Nassau County Fails to Implement its Executive Order on Language Access: Hostile to LEP Immigrants


More than two-dozen Nassau County immigrants and their allies addressed the County Legislature on Monday to demand leadership on language access. They asked legislators to pressure County Executive Mangano’s administration to comply with its own executive orders and implement language access programs throughout county agencies.

Executive orders 67 and 72, issued in 2013, guarantee language access services at county agencies to the estimated 130,000 Nassau County residents with limited English proficiency (LEP). The orders should have been fully implemented by July of 2014, but the Mangano administration has not taken the necessary steps or invested the necessary resources to implement them.

Backed by supporters and allies, five community members and advocates testified at the legislature, sharing experiences of being turned away from the Department of Social Services and the Nassau County police, including one incident which put a family’s food stamp benefits at risk. Advocates revealed they had been engaging in another round of compliance testing in recent weeks, and found appalling shortcomings.

In many instances, county workers laughed at, insulted, or hung up on LEP clients. (Click here for one person’s experience with more than 11 agencies.)

“Recently a client of ours was sanctioned by the Department of Social Services (DSS) resulting in the loss of her food stamps,” said Keiko Cervantes-Ospina, supervising attorney at the New York Legal Assistance Group. Her client, she said, was not provided a capable interpreter, which prevented her from fully participating in the conversation about her benefits.

Cervantes-Ospina added that this and similar situations are avoidable. “Uniform compliance with language access executive orders across county agencies will ensure equitable access to programs and benefits. It needs to start with staff and personnel training and it needs to start now,” she said.

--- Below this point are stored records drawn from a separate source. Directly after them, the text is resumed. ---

(* ===== verification/GeneratedActions.v ===== *)
(** The actions of the bundled mock library that take any number of arguments:
    src/gtest/include/gmock/gmock-generated-actions.h and gmock-more-actions.h.

    The header repeats each class for zero to ten arguments; each is written here once
    over the list of argument types, and the header's classes are its instances. A
    function that an action calls is a [function_object], whose parameters the
    arguments are converted to. *)

From Stdlib Require Import JMeq.
From S2P Require Import Prelude Mem Tuples Actions.

(** * Calling functions *)

(** A function pointer or functor with parameters [Qs]. *)
Record function_object (V : Type) (Qs : list Type) (R : Type) : Type :=
  FunctionObject { call_function : curried Qs (cmd (env V) R) }.
Arguments FunctionObject {V Qs R} _.
Arguments call_function {V Qs R} _.

(** function(get<0>(args), get<1>(args), ...) as an R. *)
Definition call_with {V Qs RF As R} {C : each2 (Convert (env V)) As Qs} `{!Convert (env V) RF R}
    (f : curried Qs (cmd (env V) RF)) (args : tuple As) : cmd (env V) R :=
  qs ← convert_tuple C args; r ← uncurry_tuple Qs f qs; convert r.

(** The static members of InvokeHelper<R, tuple<A1, ..., An> >. *)
Record InvokeHelper (V R : Type) (As : list Type) : Type := MkInvokeHelper {
  helper_Invoke : ∀ Qs RF, each2 (Convert (env V)) As Qs → Convert (env V) RF R →
    function_object V Qs RF → tuple As → cmd (env V) R;
  helper_InvokeMethod : ∀ C Qs RF, Stored V C → each2 (Convert (env V)) As Qs → Convert (env V) RF R →
    pointer C → (pointer C → curried Qs (cmd (env V) RF)) → tuple As → cmd (env V) R;
}.
Arguments MkInvokeHelper {V R As} _ _.
Arguments helper_Invoke {V R As} _ {Qs RF _ _} _ _.
Arguments helper_InvokeMethod {V R As} _ {C Qs RF _ _ _} _ _ _.

Definition invoke_helper (V R : Type) (As : list Type) : InvokeHelper V R As :=
  MkInvokeHelper
    (λ Qs RF _ _ f args, call_with (call_function f) args)
    (λ C Qs RF _ _ _ obj_ptr method_ptr args,
       method ← method_of obj_ptr method_ptr; call_with method args).

(** InvokeArgumentAdl<R>(AdlTag(), f, a1, ..., an). *)
Definition invoke_argument_adl (V R : Type) (As : list Type) {Qs RF}
    `{!each2 (Convert (env V)) As Qs, !Convert (env V) RF R}
    (f : function_object V Qs RF) : curried As (cmd (env V) R) :=
  curry_tuple As (λ a, call_with (call_function f) a).

(** * Selecting arguments *)

(** SelectArgs<Result, ArgumentTuple, k1, ..., kn>. *)
Record SelectArgs (R : Type) (As : list Type) (ks : list nat) : Type := MkSelectArgs {
  select_type : function_type;
  Select : tuple As → tuple (map (λ k, type_at k As) ks);
}.
Arguments MkSelectArgs {R As ks} _ _.
Arguments select_type {R As ks} _.
Arguments Select {R As ks} _ _.

Definition select_args (R : Type) (As : list Type) (ks : list nat) : SelectArgs R As ks :=
  MkSelectArgs (Fn R (map (λ k, type_at k As) ks)) (select_tuple ks).

(** WithArgsAction<InnerAction, k1, ..., kn>. *)
Record WithArgsAction (A : Type) (ks : list nat) : Type := MkWithArgs { inner_action : A }.
Arguments MkWithArgs {A ks} _.
Arguments inner_action {A ks} _.

(** InnerFunctionType. *)
Definition inner_function (F : function_type) (ks : list nat) : function_type :=
  Fn (Result F) (map (λ k, type_at k (Parameters F)) ks).

Definition WithArgsImpl {V F ks} (action : Action V (inner_function F ks)) : ActionInterface V F :=
  λ args, Perform (F:=inner_function F ks) action (Select (select_args (Result F) (Parameters F) ks) args).

#[export] Instance with_args_to_action V A F ks `{!ToAction V A (inner_function F ks)} :
    ToAction V (WithArgsAction A ks) F := λ a,
  action ← to_action (inner_action a); mret (MakeAction (WithArgsImpl action)).

(** * The ACTION macros *)

Inductive ExcessiveArg : Set := Excessive.

(** The ten arguments of gmock_PerformImpl for a function with arguments [As]: those
    the function does not have are ExcessiveArgs. *)
Fixpoint padded (n : nat) (As : list Type) : list Type :=
  match n with
  | O => []
  | S n => match As with [] => (ExcessiveArg : Type) :: padded n [] | A :: As => A :: padded n As end
  end.

Fixpoint pad_args (n : nat) (As : list Type) {struct n} : tuple As → tuple (padded n As) :=
  match n return tuple As → tuple (padded n As) with
  | O => λ _, ()
  | S n => match As return tuple As → tuple (padded (S n) As) with
           | [] => λ _, (Excessive, pad_args n [] ())
           | A :: As => λ args, (fst args, pad_args n As (snd args))
           end
  end.

(** The statements of the action [N], as the member gmock_PerformImpl of an object
    with the parameters [Ps]. *)
Class ActionBody (N : Type) (Ps : list Type) (V : Type) (F : function_type) : Type :=
  gmock_PerformImpl : tuple Ps → ArgumentTuple F → tuple (padded 10 (Parameters F)) →
    cmd (env V) (Result F).
#[global] Hint Mode ActionBody ! ! ! ! : typeclass_instances.

(** ActionHelper<Result, Impl>::Perform(impl, args). *)
Definition action_helper (V R : Type) (As : list Type)
    (impl : tuple As → tuple (padded 10 As) → cmd (env V) R) (args : tuple As) : cmd (env V) R :=
  impl args (pad_args 10 As args).

(** The class nameAction, with its fields p0, p1, ... *)
Record macro_action (N : Type) (Ps : list Type) : Type := MacroAction { macro_params : tuple Ps }.
Arguments MacroAction {N Ps} _.
Arguments macro_params {N Ps} _.

(** gmock_Impl<F>, which has its own copy of the fields. *)
Definition gmock_Impl {N Ps V F} `{!ActionBody N Ps V F} (ps : tuple Ps) : ActionInterface V F := λ args,
  action_helper V (Result F) (Parameters F) (gmock_PerformImpl (N:=N) ps) args.
#[export] Instance macro_to_action N Ps V F `{!ActionBody N Ps V F} :
    ToAction V (macro_action N Ps) F := λ a, mret (Some (gmock_Impl (N:=N) (macro_params a))).

(** What a macro declares: the class, its conversion, and the function that makes an
    object of it. *)
Record action_macro (N : Type) (Ps : list Type) : Type := ActionMacro {
  macro_convert : ∀ V F, ActionBody N Ps V F → macro_action N Ps → cmd (env V) (Action V F);
  macro_make : curried Ps (macro_action N Ps);
}.
Arguments ActionMacro {N Ps} _ _.
Arguments macro_convert {N Ps} _ {V F _} _.
Arguments macro_make {N Ps} _.

Definition declare_action (N : Type) (Ps : list Type) : action_macro N Ps :=
  ActionMacro (λ V F _, to_action) (curry_tuple Ps MacroAction).

(** ACTION_TEMPLATE(name, template_params, value_params); the template's arguments are
    part of [N]. *)
Definition ACTION_TEMPLATE (N : Type) (Ps : list Type) : action_macro N Ps := declare_action N Ps.

(** * The classes and functions of the header *)

Section helpers.
Context {V R : Type} {A1 A2 A3 A4 A5 A6 A7 A8 A9 A10 : Type}.

Definition InvokeHelper0 := invoke_helper V R [].
Definition InvokeHelper1 := invoke_helper V R [A1].
Definition InvokeHelper2 := invoke_helper V R [A1; A2].
Definition InvokeHelper3 := invoke_helper V R [A1; A2; A3].
Definition InvokeHelper4 := invoke_helper V R [A1; A2; A3; A4].
Definition InvokeHelper5 := invoke_helper V R [A1; A2; A3; A4; A5].
Definition InvokeHelper6 := invoke_helper V R [A1; A2; A3; A4; A5; A6].
Definition InvokeHelper7 := invoke_helper V R [A1; A2; A3; A4; A5; A6; A7].
Definition InvokeHelper8 := invoke_helper V R [A1; A2; A3; A4; A5; A6; A7; A8].
Definition InvokeHelper9 := invoke_helper V R [A1; A2; A3; A4; A5; A6; A7; A8; A9].
Definition InvokeHelper10 := invoke_helper V R [A1; A2; A3; A4; A5; A6; A7; A8; A9; A10].

Definition ActionHelper_Perform0 := action_helper V R [].
Definition ActionHelper_Perform1 := action_helper V R [A1].
Definition ActionHelper_Perform2 := action_helper V R [A1; A2].
Definition ActionHelper_Perform3 := action_helper V R [A1; A2; A3].
Definition ActionHelper_Perform4 := action_helper V R [A1; A2; A3; A4].
Definition ActionHelper_Perform5 := action_helper V R [A1; A2; A3; A4; A5].
Definition ActionHelper_Perform6 := action_helper V R [A1; A2; A3; A4; A5; A6].
Definition ActionHelper_Perform7 := action_helper V R [A1; A2; A3; A4; A5; A6; A7].
Definition ActionHelper_Perform8 := action_helper V R [A1; A2; A3; A4; A5; A6; A7; A8].
Definition ActionHelper_Perform9 := action_helper V R [A1; A2; A3; A4; A5; A6; A7; A8; A9].
Definition ActionHelper_Perform10 := action_helper V R [A1; A2; A3; A4; A5; A6; A7; A8; A9; A10].
End helpers.

Section adl.
Context {V R RF : Type} {Qs : list Type} `{!Convert (env V) RF R}.
Context {A1 A2 A3 A4 A5 A6 A7 A8 A9 A10 : Type}.

Definition InvokeArgumentAdl0 `{!each2 (Convert (env V)) [] Qs} := invoke_argument_adl V R []
    (Qs:=Qs) (RF:=RF).
Definition InvokeArgumentAdl1 `{!each2 (Convert (env V)) [A1] Qs} := invoke_argument_adl V R [A1]
    (Qs:=Qs) (RF:=RF).
Definition InvokeArgumentAdl2 `{!each2 (Convert (env V)) [A1; A2] Qs} := invoke_argument_adl V R
    [A1; A2] (Qs:=Qs) (RF:=RF).
Definition InvokeArgumentAdl3 `{!each2 (Convert (env V)) [A1; A2; A3] Qs} := invoke_argument_adl V
    R [A1; A2; A3] (Qs:=Qs) (RF:=RF).
Definition InvokeArgumentAdl4 `{!each2 (Convert (env V)) [A1; A2; A3; A4] Qs} :=
    invoke_argument_adl V R [A1; A2; A3; A4] (Qs:=Qs) (RF:=RF).
Definition InvokeArgumentAdl5 `{!each2 (Convert (env V)) [A1; A2; A3; A4; A5] Qs} :=
    invoke_argument_adl V R [A1; A2; A3; A4; A5] (Qs:=Qs) (RF:=RF).
Definition InvokeArgumentAdl6 `{!each2 (Convert (env V)) [A1; A2; A3; A4; A5; A6] Qs} :=
    invoke_argument_adl V R [A1; A2; A3; A4; A5; A6] (Qs:=Qs) (RF:=RF).
Definition InvokeArgumentAdl7 `{!each2 (Convert (env V)) [A1; A2; A3; A4; A5; A6; A7] Qs} :=
    invoke_argument_adl V R [A1; A2; A3; A4; A5; A6; A7] (Qs:=Qs) (RF:=RF).
Definition InvokeArgumentAdl8 `{!each2 (Convert (env V)) [A1; A2; A3; A4; A5; A6; A7; A8] Qs} :=
    invoke_argument_adl V R [A1; A2; A3; A4; A5; A6; A7; A8] (Qs:=Qs) (RF:=RF).
Definition InvokeArgumentAdl9 `{!each2 (Convert (env V)) [A1; A2; A3; A4; A5; A6; A7; A8; A9] Qs}
    := invoke_argument_adl V R [A1; A2; A3; A4; A5; A6; A7; A8; A9] (Qs:=Qs) (RF:=RF).
Definition InvokeArgumentAdl10 `{!each2 (Convert (env V)) [A1; A2; A3; A4; A5; A6; A7; A8; A9;
    A10] Qs} := invoke_argument_adl V R [A1; A2; A3; A4; A5; A6; A7; A8; A9; A10] (Qs:=Qs)
    (RF:=RF).
End adl.
(** GetActionForArguments: the action, NULL for the default action, and the texts
    it writes to what and why. *)
Definition GetActionForArguments l args : cmd st (option (Action A) * string * string) :=
  b ← base_of l;
  if IsSaturated b then
    IncrementCallCount l;;
    s ← get;
    mret (None, "Mock function called more times than expected - " +:+ DescribeDefaultAction args s,
          DescribeCallCountTo lib l s)
  else
    IncrementCallCount l;;
    modify (RetireAllPreRequisites lib l);;
    b ← base_of l;
    when (retires_on_saturation_ b && IsSaturated b) (update_base l (set_retired true));;
    a ← GetCurrentAction l args;
    mret (Some a, "Mock function call matches " +:+ source_text_ b +:+ "..." +:+ nl, EmptyString).

(** What ExplainMatchResultTo writes about the prerequisites, from number [i]. *)
Fixpoint describe_prerequisites (i : nat) (es : list loc) : cmd st string :=
  match es with
  | [] => mret EmptyString
  | e :: es =>
    b ← base_of e;
    t ← describe_prerequisites (S i) es;
    mret (DescribeLocation b +:+ "pre-requisite #" +:+ pretty i +:+ nl +:+ t)
  end.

In addition, Long Island Wins participated in the testing. Out of eight calls that were made by our Spanish speaking testers, in all but two instances an interpreter was not provided. One of the interpreters was clearly not fluent and addressed the female caller as “Mami,” which is considered derogatory and sexist to Spanish-speaking women. During another call with Nassau County Police, our caller was asked how long she lived in the U.S. and then derided for having not learned enough English in that time. While a few operators were polite, most were downright hostile.

Cheryl Keshner, a paralegal at the Empire Justice Center and head of the Long Island Language Advocates Coalition, noted that, in addition to being mandated under the 2013 executive orders, language access is guaranteed under Title VI of the Civil Rights Acts, which bars federally funded agencies from discriminating against individuals on the basis of national origin.

“Nassau County Executive Mangano has failed to follow through on numerous promises to provide interpretation and translation services at county agencies,” she said. “We are here today to call upon the Nassau County legislature to uphold the law and to take a stand against national origin discrimination in Nassau County.”

She also listed 10 demands that would put the county in compliance with the executive orders:

  1. Assign a language access coordinator who has authority to ensure proper implementation.
  2. Develop a thorough language access plan and procedure in writing.
  3. Ensure that all staff are thoroughly trained regarding how to assist limited English proficient individuals in a timely manner.
  4. Develop a list of in-house staff that is fully proficient in another language. Standards should be developed to measure proficiency.
  5. Contract with a professional interpreting and translation service, which can provide language assistance either by phone or in person in numerous languages.
  6. Ensure that phone prompts and messages are accessible to speakers of languages other than English.
  7. Translate all vital documents into the six most frequently used languages other than English in Nassau County: Spanish, Haitian Creole, Farsi/Persian, Korean, Simplified Chinese, and Italian.
  8. Provide an accessible and reliable translation tool on all county websites.
  9. Make sure the public is fully informed of the availability of interpretation services. This includes the posting of multilingual “Do you need an Interpreter?” signs at all service locations as well as public service announcements and website postings.
  10. It is also imperative that county officials charged with implementation and enforcement of the executive orders meet with advocates at least quarterly to provide status updates and discuss any existing problems.

Failure to implement language access means government services remain largely inaccessible for the LEP Nassau residents, many of whom are elderly, disabled, or newly arrived immigrants. Lack of language access endangers community members who need emergency assistance during a crisis and puts entire communities as risk.

The coalition of community members and grassroots organizations asked Nassau legislators to sign a joint letter demanding action from County Executive Mangano.